Source material
◆ ◆ ◆ ◆ ◆ ◆ ◆
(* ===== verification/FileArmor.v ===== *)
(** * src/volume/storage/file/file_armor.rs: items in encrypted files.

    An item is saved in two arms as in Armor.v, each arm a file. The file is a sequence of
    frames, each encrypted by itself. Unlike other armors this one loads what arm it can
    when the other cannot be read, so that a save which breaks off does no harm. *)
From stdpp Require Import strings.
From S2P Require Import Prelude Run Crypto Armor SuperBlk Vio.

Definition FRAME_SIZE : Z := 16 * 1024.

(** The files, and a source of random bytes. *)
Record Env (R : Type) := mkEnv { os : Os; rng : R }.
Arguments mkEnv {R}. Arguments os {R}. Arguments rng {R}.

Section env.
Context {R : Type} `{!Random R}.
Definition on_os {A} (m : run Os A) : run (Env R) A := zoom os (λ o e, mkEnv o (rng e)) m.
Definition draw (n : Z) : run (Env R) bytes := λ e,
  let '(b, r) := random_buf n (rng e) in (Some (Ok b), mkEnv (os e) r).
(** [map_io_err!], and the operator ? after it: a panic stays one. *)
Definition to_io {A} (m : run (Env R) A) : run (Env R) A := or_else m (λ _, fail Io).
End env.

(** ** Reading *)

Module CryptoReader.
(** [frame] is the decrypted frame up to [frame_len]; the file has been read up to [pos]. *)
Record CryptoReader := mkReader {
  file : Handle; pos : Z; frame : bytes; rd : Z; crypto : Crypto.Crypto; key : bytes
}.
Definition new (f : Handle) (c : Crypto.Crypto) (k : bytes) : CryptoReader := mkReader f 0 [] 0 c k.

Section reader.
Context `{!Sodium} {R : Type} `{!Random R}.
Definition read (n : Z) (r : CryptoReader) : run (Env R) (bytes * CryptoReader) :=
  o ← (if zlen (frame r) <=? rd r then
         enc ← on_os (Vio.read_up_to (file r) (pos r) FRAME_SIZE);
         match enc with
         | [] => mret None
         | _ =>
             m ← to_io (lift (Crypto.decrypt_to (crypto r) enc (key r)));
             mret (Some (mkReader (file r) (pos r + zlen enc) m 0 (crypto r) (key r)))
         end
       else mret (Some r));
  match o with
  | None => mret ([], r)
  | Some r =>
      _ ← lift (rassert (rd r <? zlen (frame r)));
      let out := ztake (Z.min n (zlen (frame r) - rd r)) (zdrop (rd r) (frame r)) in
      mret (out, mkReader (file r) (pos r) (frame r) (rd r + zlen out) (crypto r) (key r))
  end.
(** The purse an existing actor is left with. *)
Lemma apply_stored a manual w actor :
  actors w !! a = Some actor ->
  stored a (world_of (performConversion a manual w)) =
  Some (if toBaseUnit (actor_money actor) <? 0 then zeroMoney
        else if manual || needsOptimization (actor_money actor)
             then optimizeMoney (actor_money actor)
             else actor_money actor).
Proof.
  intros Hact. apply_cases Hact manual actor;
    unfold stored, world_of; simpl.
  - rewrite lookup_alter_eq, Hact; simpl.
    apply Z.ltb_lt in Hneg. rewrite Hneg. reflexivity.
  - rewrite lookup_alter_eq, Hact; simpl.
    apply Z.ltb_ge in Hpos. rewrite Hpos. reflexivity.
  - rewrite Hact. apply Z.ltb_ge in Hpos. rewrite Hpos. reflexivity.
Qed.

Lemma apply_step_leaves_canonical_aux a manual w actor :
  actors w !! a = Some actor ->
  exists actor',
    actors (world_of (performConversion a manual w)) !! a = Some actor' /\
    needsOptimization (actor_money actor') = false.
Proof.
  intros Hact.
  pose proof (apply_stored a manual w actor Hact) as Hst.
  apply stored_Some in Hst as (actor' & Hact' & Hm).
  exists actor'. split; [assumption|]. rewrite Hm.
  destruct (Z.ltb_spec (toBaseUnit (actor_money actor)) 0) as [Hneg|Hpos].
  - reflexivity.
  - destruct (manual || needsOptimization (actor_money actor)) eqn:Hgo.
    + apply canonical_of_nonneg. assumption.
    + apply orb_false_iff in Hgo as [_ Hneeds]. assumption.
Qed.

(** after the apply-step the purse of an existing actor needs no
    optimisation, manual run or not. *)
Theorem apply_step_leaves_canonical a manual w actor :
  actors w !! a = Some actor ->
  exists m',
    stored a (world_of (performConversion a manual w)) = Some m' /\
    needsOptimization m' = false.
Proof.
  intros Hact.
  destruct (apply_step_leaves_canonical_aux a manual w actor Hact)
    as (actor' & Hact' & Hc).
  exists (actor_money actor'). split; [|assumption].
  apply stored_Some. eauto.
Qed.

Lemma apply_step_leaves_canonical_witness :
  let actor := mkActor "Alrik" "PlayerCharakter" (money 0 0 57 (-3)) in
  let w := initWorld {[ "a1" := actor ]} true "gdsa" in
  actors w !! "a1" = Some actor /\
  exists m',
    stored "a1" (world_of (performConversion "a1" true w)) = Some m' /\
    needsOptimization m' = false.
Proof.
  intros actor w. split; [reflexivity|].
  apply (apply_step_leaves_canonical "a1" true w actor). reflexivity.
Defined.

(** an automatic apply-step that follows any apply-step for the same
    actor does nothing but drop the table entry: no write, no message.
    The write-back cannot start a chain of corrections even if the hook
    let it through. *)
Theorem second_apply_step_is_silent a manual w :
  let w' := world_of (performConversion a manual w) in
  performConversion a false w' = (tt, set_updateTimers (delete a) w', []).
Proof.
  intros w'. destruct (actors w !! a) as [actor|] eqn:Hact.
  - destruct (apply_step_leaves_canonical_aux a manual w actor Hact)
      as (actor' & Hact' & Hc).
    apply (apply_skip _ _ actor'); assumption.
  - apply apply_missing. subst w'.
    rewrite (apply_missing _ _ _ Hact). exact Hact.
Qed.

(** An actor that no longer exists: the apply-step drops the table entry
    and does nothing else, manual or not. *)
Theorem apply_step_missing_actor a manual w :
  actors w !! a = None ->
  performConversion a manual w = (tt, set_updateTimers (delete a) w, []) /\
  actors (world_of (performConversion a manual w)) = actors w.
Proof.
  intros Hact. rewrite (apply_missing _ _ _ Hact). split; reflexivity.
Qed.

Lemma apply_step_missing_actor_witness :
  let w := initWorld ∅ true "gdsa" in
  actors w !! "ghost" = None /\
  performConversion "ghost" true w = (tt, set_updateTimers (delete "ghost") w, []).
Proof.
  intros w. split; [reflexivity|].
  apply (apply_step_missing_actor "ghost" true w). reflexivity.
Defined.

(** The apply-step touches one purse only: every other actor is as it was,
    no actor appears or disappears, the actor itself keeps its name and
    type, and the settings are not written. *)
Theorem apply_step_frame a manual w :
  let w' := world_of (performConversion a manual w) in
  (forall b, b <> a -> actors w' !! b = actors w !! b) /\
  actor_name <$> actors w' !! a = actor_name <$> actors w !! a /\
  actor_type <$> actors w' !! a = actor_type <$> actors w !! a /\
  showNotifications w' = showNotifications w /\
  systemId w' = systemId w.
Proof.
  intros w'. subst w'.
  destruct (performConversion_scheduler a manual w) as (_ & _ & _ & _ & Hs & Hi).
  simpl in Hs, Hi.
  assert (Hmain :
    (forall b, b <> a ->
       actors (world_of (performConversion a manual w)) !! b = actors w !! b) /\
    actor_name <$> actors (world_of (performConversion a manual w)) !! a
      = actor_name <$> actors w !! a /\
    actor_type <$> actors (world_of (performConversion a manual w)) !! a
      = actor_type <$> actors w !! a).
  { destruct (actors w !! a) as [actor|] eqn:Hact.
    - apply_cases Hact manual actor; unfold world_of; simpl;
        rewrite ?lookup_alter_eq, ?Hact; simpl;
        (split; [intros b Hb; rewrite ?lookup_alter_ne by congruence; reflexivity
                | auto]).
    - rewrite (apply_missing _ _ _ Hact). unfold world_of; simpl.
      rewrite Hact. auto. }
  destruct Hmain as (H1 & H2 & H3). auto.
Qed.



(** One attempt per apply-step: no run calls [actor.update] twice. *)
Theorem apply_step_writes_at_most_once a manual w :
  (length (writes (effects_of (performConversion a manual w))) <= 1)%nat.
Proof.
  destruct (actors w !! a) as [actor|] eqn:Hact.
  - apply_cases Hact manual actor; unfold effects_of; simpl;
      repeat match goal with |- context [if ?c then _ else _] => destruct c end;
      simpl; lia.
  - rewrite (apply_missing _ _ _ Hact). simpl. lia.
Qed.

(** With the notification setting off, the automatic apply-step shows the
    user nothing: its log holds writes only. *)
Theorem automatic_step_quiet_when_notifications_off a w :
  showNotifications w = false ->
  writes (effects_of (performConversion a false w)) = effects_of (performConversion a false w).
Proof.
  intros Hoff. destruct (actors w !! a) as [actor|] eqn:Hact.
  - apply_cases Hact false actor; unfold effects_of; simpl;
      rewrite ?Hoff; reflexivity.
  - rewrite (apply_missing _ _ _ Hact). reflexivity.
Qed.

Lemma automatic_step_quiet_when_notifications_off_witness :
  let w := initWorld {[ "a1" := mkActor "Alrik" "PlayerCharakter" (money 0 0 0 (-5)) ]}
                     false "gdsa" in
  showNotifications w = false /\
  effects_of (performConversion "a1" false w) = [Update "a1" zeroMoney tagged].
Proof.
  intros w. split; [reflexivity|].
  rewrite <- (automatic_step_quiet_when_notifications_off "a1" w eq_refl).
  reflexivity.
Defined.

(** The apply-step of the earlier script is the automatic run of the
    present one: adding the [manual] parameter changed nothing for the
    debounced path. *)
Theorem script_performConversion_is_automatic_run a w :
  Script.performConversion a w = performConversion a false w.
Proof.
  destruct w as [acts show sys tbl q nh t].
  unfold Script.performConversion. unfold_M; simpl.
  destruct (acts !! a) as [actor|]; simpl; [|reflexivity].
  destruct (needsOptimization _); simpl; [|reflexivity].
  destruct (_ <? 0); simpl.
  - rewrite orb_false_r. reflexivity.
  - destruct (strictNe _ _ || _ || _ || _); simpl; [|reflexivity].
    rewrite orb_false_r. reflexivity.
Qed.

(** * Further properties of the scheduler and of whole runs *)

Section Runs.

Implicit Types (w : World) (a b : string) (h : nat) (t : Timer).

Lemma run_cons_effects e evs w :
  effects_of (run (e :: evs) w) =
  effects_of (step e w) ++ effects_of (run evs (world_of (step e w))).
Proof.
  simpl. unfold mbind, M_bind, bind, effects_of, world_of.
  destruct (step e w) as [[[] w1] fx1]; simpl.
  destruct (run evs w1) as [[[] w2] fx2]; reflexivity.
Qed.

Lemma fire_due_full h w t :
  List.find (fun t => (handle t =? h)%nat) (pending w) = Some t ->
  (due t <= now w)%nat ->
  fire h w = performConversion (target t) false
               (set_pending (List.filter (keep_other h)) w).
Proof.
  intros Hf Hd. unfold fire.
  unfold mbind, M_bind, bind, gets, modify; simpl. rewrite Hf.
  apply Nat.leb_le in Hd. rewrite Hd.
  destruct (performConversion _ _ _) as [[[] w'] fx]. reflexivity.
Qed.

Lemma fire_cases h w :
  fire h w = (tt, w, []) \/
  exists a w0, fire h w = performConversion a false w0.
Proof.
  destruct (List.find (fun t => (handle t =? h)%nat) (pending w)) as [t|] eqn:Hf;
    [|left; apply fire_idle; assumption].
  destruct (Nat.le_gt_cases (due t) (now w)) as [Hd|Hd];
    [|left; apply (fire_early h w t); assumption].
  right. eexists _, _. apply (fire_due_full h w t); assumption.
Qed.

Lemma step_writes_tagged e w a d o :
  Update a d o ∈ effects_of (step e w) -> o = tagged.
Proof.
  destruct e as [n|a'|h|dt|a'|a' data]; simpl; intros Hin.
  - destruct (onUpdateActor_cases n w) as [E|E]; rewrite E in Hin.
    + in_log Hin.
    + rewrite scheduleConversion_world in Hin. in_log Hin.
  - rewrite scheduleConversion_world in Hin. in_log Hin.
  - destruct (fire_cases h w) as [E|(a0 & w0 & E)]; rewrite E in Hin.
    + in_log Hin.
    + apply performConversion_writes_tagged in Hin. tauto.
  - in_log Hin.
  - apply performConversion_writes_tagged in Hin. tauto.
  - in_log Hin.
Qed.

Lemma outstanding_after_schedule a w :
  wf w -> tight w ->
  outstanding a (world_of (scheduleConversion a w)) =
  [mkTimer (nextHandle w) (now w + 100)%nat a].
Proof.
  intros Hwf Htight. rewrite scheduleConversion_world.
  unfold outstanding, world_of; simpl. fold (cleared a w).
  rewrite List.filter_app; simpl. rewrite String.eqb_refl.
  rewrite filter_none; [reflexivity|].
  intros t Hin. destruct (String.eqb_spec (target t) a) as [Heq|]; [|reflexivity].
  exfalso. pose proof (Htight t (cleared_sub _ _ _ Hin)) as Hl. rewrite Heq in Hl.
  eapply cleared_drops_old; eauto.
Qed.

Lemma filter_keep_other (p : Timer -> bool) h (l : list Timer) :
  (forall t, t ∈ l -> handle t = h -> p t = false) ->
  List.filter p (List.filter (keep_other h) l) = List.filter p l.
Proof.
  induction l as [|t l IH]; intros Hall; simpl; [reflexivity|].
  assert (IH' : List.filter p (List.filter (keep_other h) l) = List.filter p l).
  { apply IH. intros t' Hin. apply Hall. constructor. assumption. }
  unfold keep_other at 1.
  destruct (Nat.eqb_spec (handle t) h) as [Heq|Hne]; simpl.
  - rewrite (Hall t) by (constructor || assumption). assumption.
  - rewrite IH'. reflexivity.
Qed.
◆ ◆ ◆ ◆ ◆ ◆ ◆
Your assignment
Whenever a line above includes "bind", copy it in full.

Answer space
  simpl. unfold mbind, M_bind, bind, effects_of, world_of.
  unfold mbind, M_bind, bind, gets, modify; simpl. rewrite Hf.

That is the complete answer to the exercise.